⟨

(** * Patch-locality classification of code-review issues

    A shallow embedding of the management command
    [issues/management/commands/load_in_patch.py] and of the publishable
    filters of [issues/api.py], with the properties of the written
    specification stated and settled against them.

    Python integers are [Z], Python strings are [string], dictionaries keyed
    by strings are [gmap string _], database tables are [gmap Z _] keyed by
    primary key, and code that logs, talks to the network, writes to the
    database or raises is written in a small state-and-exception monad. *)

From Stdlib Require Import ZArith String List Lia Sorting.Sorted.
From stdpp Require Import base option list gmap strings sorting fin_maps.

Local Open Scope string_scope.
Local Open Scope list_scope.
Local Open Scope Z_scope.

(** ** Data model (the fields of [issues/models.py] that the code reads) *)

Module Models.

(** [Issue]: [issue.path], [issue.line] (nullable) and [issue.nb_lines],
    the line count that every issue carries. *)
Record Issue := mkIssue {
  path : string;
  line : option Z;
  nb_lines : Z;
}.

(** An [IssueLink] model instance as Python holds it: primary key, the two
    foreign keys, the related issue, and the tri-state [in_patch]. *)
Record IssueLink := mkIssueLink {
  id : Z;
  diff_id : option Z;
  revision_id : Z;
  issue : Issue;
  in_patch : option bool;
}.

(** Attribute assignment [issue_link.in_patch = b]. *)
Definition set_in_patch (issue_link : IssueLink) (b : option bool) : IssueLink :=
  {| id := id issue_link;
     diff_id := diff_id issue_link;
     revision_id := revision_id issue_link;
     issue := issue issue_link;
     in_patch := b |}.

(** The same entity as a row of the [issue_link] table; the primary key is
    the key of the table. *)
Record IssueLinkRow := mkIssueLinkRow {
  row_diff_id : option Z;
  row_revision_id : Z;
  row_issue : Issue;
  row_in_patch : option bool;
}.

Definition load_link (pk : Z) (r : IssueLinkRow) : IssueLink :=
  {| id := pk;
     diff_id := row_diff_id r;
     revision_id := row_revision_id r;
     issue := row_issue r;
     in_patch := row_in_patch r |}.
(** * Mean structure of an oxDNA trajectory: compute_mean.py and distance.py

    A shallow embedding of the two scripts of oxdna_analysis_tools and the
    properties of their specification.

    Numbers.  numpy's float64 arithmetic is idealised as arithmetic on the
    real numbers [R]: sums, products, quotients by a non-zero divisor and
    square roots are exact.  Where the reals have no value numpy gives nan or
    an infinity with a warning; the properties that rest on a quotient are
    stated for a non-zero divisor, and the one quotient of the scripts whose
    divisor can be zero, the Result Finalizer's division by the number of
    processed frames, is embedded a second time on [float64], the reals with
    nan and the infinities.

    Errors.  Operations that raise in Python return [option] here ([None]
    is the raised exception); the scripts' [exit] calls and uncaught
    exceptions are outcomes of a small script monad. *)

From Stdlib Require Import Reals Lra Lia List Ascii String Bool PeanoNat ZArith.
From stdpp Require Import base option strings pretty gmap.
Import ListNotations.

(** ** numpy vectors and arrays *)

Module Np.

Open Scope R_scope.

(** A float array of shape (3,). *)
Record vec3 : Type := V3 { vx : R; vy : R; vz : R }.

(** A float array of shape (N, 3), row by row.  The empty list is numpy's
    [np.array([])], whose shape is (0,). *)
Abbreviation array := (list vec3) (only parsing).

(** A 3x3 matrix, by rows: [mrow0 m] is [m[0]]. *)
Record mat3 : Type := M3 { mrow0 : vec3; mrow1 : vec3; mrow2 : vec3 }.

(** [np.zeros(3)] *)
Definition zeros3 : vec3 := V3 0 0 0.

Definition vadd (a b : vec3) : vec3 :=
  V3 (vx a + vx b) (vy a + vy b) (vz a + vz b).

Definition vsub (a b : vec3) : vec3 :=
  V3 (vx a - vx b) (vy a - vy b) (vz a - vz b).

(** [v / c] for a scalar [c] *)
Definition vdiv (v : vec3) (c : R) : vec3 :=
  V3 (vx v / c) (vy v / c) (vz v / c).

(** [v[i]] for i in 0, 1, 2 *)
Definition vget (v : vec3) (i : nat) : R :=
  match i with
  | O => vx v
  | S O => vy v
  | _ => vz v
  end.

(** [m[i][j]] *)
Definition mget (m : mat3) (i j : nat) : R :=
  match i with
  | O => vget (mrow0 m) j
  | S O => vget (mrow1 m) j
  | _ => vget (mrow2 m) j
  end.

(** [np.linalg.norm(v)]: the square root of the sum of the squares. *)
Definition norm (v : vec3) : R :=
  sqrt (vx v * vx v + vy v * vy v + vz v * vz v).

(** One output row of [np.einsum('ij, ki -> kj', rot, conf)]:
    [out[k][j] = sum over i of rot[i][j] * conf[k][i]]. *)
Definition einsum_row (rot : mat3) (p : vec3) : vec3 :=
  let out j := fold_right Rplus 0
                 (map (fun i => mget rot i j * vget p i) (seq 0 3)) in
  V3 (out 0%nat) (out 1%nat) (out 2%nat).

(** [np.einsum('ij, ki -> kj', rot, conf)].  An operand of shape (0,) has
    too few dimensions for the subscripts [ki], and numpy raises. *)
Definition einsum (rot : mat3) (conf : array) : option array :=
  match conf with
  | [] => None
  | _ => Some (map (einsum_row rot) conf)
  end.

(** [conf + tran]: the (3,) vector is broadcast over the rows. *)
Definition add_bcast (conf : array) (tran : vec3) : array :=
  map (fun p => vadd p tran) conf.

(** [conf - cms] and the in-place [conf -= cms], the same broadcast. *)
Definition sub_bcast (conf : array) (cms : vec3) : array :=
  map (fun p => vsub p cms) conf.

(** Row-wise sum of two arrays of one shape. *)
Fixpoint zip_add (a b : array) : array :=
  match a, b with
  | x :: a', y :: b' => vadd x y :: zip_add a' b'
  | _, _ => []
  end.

⟩

**Work to complete:** Count every line in the preceding entries where the string "written" appears, then state only the total.

**Task answer:** 2